Writer's picture: Shoga FilmsShoga Films

Updated: Jan 28


I'm a poet

And my feet know it.

They’re longfellas.

This sophomoric ditty illustrates the dilemma of a poetic practice which cuts itself off from rhyme and meter – two qualities of the English language for which I have some facility. Anybody who writes in rhyme either condemns him- or herself to Hallmark card banality or does so with an ironic wink.

Let me present, as exhibit A, a bagatelle I tossed off for a friend who aspired to monogamy.

I can’t always say yes, but I never say no

I can’t always go fast, but I never go slow

My relationships last, and they’re always true love

I’m not always on top, but I’m always above

You say that you only want love for the night

You say that you’re into just keeping it light

Well for me, babe, Lite’s beer, not a human response

But I think that you’re hot, so I’ll do it – just once

See what I mean? Low risk, low reward.

Poetry – serious poetry – is considered to be the highest form of literary art. Although it continues to be produced and published, it is sustained (like opera) by a small coterie of enthusiasts, usually academics and other poets. I never considered myself a Poet, but there were swells of emotion that occasionally extruded themselves as attempts at serious poetry. The best I can say of the results is that they missed being embarrassing – but not by much.

When I was an English major in college and (like all English majors) an aspiring writer, my premature encounter with modernist poetry (what 19-year-old can understand Eliot’s “Wasteland”?) conditioned me to accept that I was not going to enjoy or understand the vast majority of contemporary poetry that came my way. If I couldn’t read it, I certainly couldn’t write it. I kicked against this unjust state of literary affairs with the following masterpiece.

This is a


poem because I say it is


Look at the typography


Does it not scream


ART?


I need no rhyme or scansion

I need only me to transform urinals to fountains

Benefit from my exquisite corps sensibility

Hear through me the Mallarmean music of the spheres

Marvel at how lightly I wear my erudition


(Critics may give me my due, champion my subtle puns, my

modernist armor, my post-m irreverence, and

dada field of dreams . . .)


No audience need validate my pose

But you may read and thus enlarge your soul

(Bonus points: What is the name of the famous artist hidden in the text?)

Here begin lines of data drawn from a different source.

Lemma parse_num_stop base rest acc : stops base rest → parse_num base rest acc = (acc, rest).
Proof. destruct rest as [|c rest]; simpl; [done|]. by intros ->. Qed.

Lemma parse_num_digits large base ds rest acc :
  2 ≤ base ≤ 16 → digits_ok base ds → stops base rest → 0 ≤ acc < 4294967296 →
  parse_num base (map (digit_char large) (reverse ds) ++ rest) acc =
    (u32 (acc * base ^ length ds + digits_val base ds), rest).
Proof.
  intros Hb Hds Hrest. revert acc.
  induction ds as [|d ds IH] using rev_ind; intros acc Hacc.
  { simpl. rewrite parse_num_stop by done. rewrite Z.mul_1_r, Z.add_0_r.
    by rewrite u32_small. }
  apply Forall_app in Hds as [Hds Hd]. apply Forall_inv in Hd.
  rewrite reverse_app. simpl.
  destruct (digit_char_value large d) as (_ & -> & ->); [lia|]. zbool. cbn [andb].
  rewrite IH by (done || apply Z.mod_pos_bound; lia).
  rewrite digits_val_app, length_app. simpl digits_val. simpl length.
  f_equal. unfold u32.
  rewrite <- Z.add_mod_idemp_l, Z.mul_mod_idemp_l, Z.add_mod_idemp_l by lia.
  f_equal. rewrite Nat.add_1_r, Nat2Z.inj_succ, Z.pow_succ_r by lia. ring.
Qed.
End digits.

(** ** What [number] writes *)

Section printing.
Implicit Types (m : mem) (tmp : list Z).

Lemma pad_spec m str c (k : nat) :
  owned m str k → Z.of_nat k < 4294967296 →
  pad m str c k = Some (write_bytes m str (replicate k (u8 c)), str + k, -1).
Proof.
  intros Ho Hk. unfold pad. apply (while_within _ _ (S k)); [lia|].
  clear Hk. revert m str Ho. induction k as [|k IH]; intros m str Ho.
  - exists 1%nat. split; [lia|]. apply runs_done. simpl. by rewrite Z.add_0_r.
  - assert (Hst : is_Some (m !! str)).
    { rewrite <- (Z.add_0_r str). apply Ho. lia. }
    destruct (IH (<[str := u8 c]> m) (str + 1)) as (n & Hn & Hr).
    { apply owned_insert. eapply owned_mono; [exact Ho|lia|lia]. }
    exists (S n). split; [lia|]. eapply runs_next.
    { cbv beta iota. rewrite Z.gtb_ltb. zbool. repeat c_step. reflexivity. }
    replace (S k - 1) with (k : Z) by lia.
    replace (str + S k) with (str + 1 + k) by lia. exact Hr.
Qed.

Lemma pad_none m str c size : size ≤ 0 → pad m str c size = Some (m, str, size - 1).
Proof.
  intros H. unfold pad. apply (while_within _ _ 1); [lia|].
  exists 1%nat. split; [lia|]. apply runs_done. cbv beta iota.
  rewrite Z.gtb_ltb. by zbool.
Qed.

Lemma put_spec m str c : is_Some (m !! str) → put m str c = Some (<[str := u8 c]> m, str + 1).
Proof. intros H. unfold put. by rewrite st_bind. Qed.
Lemma crc16_byte_bits c b :
  is_byte b → crc16_byte c b = foldl lfsr16 c (rev (low_bits 8 b)).
Proof.
  intros Hb. unfold crc16_byte.
  assert (Hstep : ∀ (n : nat) (c v : Z), (n ≤ 8)%nat → 0 ≤ v < 2 ^ n →
    foldl lfsr16 c (rev (low_bits n v)) =
    Nat.iter n crc16_bit (Z.lxor c (Z.shiftl v (16 - n)))).
  { clear c b Hb. induction n as [|n IH]; intros c v Hn Hv.
    { simpl in *. replace v with 0 by lia. by rewrite Z.lxor_0_r. }
    rewrite Nat2Z.inj_succ, Z.pow_succ_r in Hv by lia.
    simpl low_bits. simpl rev. rewrite foldl_app. simpl foldl.
    rewrite IH by (rewrite ?Z.div2_div; try split; try lia;
      first [apply Z.div_pos; lia|apply Z.div_lt_upper_bound; lia]).
    unfold lfsr16. change (Nat.iter (S n) crc16_bit ?x) with (crc16_bit (Nat.iter n crc16_bit x)).
    f_equal. rewrite <- (b2z_div2 v) at 3. rewrite Z.shiftl_lxor, Z.shiftl_shiftl by lia.
    rewrite (Z.lxor_comm (Z.shiftl _ _)), <- (Z.lxor_assoc c), (iter_crc16_lxor n _ (Z.shiftl (Z.b2z _) _)).
    replace (1 + (16 - S n)) with (16 - n) by lia. f_equal.
    assert (Z.shiftl (Z.b2z (Z.odd v)) (16 - S n) * 2 ^ n ≤ 32768).
    { rewrite Z.shiftl_mul_pow2, <- Z.mul_assoc, <- Z.pow_add_r by lia.
      replace (16 - S n + n) with 15 by lia. destruct (Z.odd v); simpl; lia. }
    rewrite iter_crc16_shift, Z.shiftl_shiftl by (try apply Z.shiftl_nonneg; destruct (Z.odd v); simpl in *; lia).
    f_equal. lia. }
  rewrite Hstep; [done|lia|exact Hb].
Qed.

Lemma crc16_message c l :
  Forall is_byte l → foldl crc16_byte c l = foldl lfsr16 c (message_bits16 l).
Proof.
  intros H. revert c. induction H as [|b l Hb H IH]; intros c; [done|].
  unfold message_bits16. cbn [flat_map foldl]. rewrite foldl_app, crc16_byte_bits by done.
  apply IH.
Qed.
(** [malloc_data] is what [malloc] returned for [size] bytes. *)
Definition buf_init (malloc_data size : Z) : circbuf :=
  CircBuf 0 size malloc_data malloc_data malloc_data (malloc_data + size).

(** [free] of the block is left to the caller; the record is zeroed. *)
Definition buf_free : circbuf := CircBuf 0 0 0 0 0 0.

Definition buf_pop (m : mem) (buf : circbuf) (dest len : Z) : option (mem * circbuf * Z) :=
  let len := if len >? size buf then size buf else len in
  '(m, p) ← while (λ '(m, p, i),
    if negb (i <? len) then Some (Done (m, p)) else
    x ← ld m p; m ← st m (dest + i) x;
    let p := p + 1 in
    Some (Next (m, if p =? end_ buf then data buf else p, i + 1))) (m, top buf, 0);
  Some (m, CircBuf (size buf - len) (totalsize buf) p (tail buf) (data buf) (end_ buf), len).

Definition buf_push (m : mem) (buf : circbuf) (src len : Z) : option (mem * circbuf * Z) :=
  '(m, p, sz, tp) ← while (λ '(m, p, sz, tp, i),
    if negb (i <? len) then Some (Done (m, p, sz, tp)) else
    x ← ld m (src + i); m ← st m p x;
    let p := p + 1 in
    let p := if p =? end_ buf then data buf else p in
    let '(sz, tp) :=
      if sz <? totalsize buf then (sz + 1, tp)
      else (sz, if tp + 1 =? end_ buf then data buf else tp + 1) in
    Some (Next (m, p, sz, tp, i + 1))) (m, tail buf, size buf, top buf, 0);
  Some (m, CircBuf sz (totalsize buf) tp p (data buf) (end_ buf), len).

Thus I condemned modernist poetry and its arrogant progeny as elitist irrelevance.

Ah, but Erato, the muse of erotic and lyric poetry, would not leave me in peace! During the aughts, when online dating took off, I read hundreds of profiles that gay men put online. Many of them were funny, sad, cynical, deluded, or revealing in ways their authors didn’t intend. How easy it would be, I thought, to turn these self-portraits into poems! And so my one book of (self-published) poems was born, “Very Good-Looking Seeks Same.”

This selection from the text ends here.